-- PROVIDED INFORMATION follows --

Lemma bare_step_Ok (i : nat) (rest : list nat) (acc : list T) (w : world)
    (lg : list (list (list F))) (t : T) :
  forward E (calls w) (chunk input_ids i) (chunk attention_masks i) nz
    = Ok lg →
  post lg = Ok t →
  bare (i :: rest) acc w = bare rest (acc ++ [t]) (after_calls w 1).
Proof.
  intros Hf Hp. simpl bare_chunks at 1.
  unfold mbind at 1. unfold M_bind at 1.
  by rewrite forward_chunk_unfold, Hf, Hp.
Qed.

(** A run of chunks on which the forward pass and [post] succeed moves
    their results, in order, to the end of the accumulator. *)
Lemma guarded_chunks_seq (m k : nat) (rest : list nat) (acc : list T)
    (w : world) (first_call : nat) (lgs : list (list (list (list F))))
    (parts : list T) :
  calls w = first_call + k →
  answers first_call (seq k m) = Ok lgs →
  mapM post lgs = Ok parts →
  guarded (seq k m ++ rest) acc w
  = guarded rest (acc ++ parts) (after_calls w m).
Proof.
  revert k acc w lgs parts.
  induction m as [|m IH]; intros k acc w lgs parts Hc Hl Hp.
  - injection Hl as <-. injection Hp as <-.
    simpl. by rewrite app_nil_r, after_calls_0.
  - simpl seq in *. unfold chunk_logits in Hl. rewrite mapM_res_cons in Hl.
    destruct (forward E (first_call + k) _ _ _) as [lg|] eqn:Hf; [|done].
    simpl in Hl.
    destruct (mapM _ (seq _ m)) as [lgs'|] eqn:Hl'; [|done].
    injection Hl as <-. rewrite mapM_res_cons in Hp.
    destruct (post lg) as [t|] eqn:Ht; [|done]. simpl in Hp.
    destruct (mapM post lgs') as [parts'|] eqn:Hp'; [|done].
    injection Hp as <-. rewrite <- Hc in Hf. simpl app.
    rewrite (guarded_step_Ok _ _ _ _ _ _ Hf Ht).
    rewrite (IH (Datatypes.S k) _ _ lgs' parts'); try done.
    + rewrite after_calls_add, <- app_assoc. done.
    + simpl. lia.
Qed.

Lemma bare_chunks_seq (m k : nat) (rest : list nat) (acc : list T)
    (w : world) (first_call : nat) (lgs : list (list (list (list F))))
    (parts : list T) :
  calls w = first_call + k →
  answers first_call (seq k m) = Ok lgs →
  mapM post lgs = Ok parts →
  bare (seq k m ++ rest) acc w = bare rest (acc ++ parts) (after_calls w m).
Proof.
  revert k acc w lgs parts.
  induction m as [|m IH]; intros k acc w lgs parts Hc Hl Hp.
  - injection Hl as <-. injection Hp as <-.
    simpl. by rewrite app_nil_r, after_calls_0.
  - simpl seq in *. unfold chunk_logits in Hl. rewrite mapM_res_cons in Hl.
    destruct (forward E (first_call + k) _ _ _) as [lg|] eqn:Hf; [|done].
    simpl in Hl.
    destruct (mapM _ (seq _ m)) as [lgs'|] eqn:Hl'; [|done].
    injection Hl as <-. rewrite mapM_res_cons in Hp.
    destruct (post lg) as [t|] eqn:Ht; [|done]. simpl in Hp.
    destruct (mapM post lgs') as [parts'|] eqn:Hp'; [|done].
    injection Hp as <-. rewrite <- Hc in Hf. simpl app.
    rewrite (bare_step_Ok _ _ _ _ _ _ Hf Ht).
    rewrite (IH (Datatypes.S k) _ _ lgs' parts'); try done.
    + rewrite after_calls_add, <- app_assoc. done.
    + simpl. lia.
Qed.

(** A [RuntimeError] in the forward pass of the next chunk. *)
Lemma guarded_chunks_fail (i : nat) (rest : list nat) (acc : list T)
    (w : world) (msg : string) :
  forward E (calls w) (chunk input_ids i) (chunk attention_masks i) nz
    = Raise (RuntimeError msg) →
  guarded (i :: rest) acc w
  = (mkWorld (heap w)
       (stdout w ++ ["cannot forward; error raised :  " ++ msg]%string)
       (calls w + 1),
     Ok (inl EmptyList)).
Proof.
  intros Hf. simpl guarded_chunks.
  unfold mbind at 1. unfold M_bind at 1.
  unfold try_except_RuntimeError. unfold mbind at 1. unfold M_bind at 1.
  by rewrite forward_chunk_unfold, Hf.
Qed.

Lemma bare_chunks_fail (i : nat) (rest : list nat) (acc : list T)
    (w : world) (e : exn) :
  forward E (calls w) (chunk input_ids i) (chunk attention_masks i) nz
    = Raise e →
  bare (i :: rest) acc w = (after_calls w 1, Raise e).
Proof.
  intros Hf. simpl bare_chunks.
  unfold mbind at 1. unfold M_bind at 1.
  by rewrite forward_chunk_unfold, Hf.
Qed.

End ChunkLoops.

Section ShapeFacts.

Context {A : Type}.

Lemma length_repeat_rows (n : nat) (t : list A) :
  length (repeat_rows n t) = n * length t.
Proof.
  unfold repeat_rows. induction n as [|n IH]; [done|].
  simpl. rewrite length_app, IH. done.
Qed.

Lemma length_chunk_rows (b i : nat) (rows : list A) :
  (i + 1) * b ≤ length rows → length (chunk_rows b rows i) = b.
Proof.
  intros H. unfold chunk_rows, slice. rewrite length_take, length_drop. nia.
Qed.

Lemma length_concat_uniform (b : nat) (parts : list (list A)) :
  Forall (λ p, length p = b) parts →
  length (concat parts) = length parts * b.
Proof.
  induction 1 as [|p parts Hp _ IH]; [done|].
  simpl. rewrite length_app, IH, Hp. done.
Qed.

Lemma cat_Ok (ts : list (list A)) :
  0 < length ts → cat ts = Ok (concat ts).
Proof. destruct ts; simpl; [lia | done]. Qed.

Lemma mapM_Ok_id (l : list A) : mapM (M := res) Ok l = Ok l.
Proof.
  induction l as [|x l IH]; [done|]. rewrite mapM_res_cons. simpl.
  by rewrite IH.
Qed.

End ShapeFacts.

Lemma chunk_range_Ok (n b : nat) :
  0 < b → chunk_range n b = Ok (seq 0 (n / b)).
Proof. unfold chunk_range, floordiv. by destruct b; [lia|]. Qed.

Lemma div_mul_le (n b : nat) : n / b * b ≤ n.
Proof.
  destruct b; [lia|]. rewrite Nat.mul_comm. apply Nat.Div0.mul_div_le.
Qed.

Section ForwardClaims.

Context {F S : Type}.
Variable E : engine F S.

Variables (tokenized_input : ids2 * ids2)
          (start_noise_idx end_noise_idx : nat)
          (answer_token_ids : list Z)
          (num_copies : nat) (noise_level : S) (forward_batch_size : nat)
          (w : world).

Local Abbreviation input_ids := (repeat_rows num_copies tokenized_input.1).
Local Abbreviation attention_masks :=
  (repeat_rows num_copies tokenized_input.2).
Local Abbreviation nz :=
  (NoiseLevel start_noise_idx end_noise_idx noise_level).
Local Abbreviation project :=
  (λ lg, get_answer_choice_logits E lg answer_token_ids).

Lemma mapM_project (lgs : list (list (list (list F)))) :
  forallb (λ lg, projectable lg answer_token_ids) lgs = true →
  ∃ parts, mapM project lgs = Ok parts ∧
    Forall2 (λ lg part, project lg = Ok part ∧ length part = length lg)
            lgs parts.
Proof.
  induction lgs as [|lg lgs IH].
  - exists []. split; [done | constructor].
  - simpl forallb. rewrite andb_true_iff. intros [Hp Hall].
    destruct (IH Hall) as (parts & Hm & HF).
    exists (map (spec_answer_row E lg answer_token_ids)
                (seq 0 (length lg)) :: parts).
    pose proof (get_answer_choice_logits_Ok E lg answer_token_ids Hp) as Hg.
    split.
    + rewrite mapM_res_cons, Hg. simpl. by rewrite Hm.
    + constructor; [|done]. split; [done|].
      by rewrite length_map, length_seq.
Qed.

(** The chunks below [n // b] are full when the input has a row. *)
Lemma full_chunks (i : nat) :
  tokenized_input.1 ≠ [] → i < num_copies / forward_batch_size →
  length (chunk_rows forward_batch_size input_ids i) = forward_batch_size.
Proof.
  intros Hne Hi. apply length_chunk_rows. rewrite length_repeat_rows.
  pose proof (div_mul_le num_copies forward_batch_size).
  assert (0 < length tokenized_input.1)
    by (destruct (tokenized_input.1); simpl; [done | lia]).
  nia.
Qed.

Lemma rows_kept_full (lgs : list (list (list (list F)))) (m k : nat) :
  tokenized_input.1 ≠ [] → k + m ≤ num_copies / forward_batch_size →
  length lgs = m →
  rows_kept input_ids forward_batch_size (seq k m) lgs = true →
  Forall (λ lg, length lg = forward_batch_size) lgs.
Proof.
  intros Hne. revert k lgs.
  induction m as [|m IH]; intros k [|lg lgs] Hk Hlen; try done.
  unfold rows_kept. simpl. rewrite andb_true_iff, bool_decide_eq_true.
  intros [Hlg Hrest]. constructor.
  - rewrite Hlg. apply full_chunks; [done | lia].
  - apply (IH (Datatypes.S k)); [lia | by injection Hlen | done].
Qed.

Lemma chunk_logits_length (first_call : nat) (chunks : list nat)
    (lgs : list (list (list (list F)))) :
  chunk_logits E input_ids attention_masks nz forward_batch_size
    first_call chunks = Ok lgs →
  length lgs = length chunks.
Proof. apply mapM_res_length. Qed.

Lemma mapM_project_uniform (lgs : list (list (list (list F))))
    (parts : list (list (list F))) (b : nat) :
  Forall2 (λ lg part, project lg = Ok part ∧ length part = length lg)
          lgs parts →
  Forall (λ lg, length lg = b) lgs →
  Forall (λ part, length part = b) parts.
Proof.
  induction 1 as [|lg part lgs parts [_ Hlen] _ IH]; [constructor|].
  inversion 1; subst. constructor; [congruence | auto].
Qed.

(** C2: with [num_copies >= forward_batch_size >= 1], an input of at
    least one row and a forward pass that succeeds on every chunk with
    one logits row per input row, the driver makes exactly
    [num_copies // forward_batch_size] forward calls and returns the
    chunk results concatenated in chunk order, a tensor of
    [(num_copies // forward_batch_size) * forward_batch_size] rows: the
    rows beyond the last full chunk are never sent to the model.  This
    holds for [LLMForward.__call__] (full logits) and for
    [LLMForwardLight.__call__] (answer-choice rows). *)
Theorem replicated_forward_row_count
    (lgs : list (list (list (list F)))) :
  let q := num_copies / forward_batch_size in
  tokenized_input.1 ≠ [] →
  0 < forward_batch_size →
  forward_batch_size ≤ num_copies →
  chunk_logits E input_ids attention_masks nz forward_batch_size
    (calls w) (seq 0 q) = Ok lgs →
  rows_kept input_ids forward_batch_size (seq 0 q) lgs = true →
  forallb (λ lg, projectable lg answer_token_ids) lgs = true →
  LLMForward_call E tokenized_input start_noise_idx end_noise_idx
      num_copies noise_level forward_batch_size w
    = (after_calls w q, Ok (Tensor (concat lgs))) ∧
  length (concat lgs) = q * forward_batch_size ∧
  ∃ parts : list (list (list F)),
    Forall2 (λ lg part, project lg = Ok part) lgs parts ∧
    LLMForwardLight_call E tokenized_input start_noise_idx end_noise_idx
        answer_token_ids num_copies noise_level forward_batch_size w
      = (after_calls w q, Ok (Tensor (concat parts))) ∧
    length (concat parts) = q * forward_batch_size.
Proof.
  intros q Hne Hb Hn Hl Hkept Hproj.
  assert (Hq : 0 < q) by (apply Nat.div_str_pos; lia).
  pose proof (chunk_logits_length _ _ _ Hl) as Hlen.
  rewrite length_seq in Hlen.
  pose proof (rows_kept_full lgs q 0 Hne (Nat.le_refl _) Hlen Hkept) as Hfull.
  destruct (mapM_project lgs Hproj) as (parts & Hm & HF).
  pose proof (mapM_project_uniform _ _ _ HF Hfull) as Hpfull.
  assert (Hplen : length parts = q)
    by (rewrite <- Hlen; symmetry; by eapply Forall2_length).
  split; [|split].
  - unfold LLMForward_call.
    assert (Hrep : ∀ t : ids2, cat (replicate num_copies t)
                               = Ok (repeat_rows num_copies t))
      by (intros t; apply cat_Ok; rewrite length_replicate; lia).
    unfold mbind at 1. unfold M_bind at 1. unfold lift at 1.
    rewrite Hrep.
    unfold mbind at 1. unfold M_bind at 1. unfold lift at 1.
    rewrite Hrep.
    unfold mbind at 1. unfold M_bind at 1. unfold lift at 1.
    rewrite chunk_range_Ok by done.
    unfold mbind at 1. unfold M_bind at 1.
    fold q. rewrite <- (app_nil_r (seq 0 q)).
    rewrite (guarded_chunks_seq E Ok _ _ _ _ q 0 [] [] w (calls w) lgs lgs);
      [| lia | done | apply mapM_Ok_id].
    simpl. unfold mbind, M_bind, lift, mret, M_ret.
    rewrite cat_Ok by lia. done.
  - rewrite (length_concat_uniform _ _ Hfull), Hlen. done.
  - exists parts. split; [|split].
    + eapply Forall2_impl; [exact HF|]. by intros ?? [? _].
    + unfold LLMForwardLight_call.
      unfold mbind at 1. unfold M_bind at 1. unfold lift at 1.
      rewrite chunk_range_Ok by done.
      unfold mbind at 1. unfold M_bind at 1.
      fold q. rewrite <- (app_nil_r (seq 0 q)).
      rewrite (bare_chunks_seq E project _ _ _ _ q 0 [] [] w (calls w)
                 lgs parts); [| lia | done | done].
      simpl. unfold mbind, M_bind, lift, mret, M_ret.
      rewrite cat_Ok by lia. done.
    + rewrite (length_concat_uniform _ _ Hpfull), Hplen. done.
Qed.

-- PROVIDED INFORMATION concluded --

Go to the line holding "assert (Hplen : length parts = q)" in the entries above and return it, along with every line after it, exactly as written.

ANSWER TO THE PROBLEM:
  assert (Hplen : length parts = q)
    by (rewrite <- Hlen; symmetry; by eapply Forall2_length).
  split; [|split].
  - unfold LLMForward_call.
    assert (Hrep : ∀ t : ids2, cat (replicate num_copies t)
                               = Ok (repeat_rows num_copies t))
      by (intros t; apply cat_Ok; rewrite length_replicate; lia).
    unfold mbind at 1. unfold M_bind at 1. unfold lift at 1.
    rewrite Hrep.
    unfold mbind at 1. unfold M_bind at 1. unfold lift at 1.
    rewrite Hrep.
    unfold mbind at 1. unfold M_bind at 1. unfold lift at 1.
    rewrite chunk_range_Ok by done.
    unfold mbind at 1. unfold M_bind at 1.
    fold q. rewrite <- (app_nil_r (seq 0 q)).
    rewrite (guarded_chunks_seq E Ok _ _ _ _ q 0 [] [] w (calls w) lgs lgs);
      [| lia | done | apply mapM_Ok_id].
    simpl. unfold mbind, M_bind, lift, mret, M_ret.
    rewrite cat_Ok by lia. done.
  - rewrite (length_concat_uniform _ _ Hfull), Hlen. done.
  - exists parts. split; [|split].
    + eapply Forall2_impl; [exact HF|]. by intros ?? [? _].
    + unfold LLMForwardLight_call.
      unfold mbind at 1. unfold M_bind at 1. unfold lift at 1.
      rewrite chunk_range_Ok by done.
      unfold mbind at 1. unfold M_bind at 1.
      fold q. rewrite <- (app_nil_r (seq 0 q)).
      rewrite (bare_chunks_seq E project _ _ _ _ q 0 [] [] w (calls w)
                 lgs parts); [| lia | done | done].
      simpl. unfold mbind, M_bind, lift, mret, M_ret.
      rewrite cat_Ok by lia. done.
    + rewrite (length_concat_uniform _ _ Hpfull), Hplen. done.
Qed.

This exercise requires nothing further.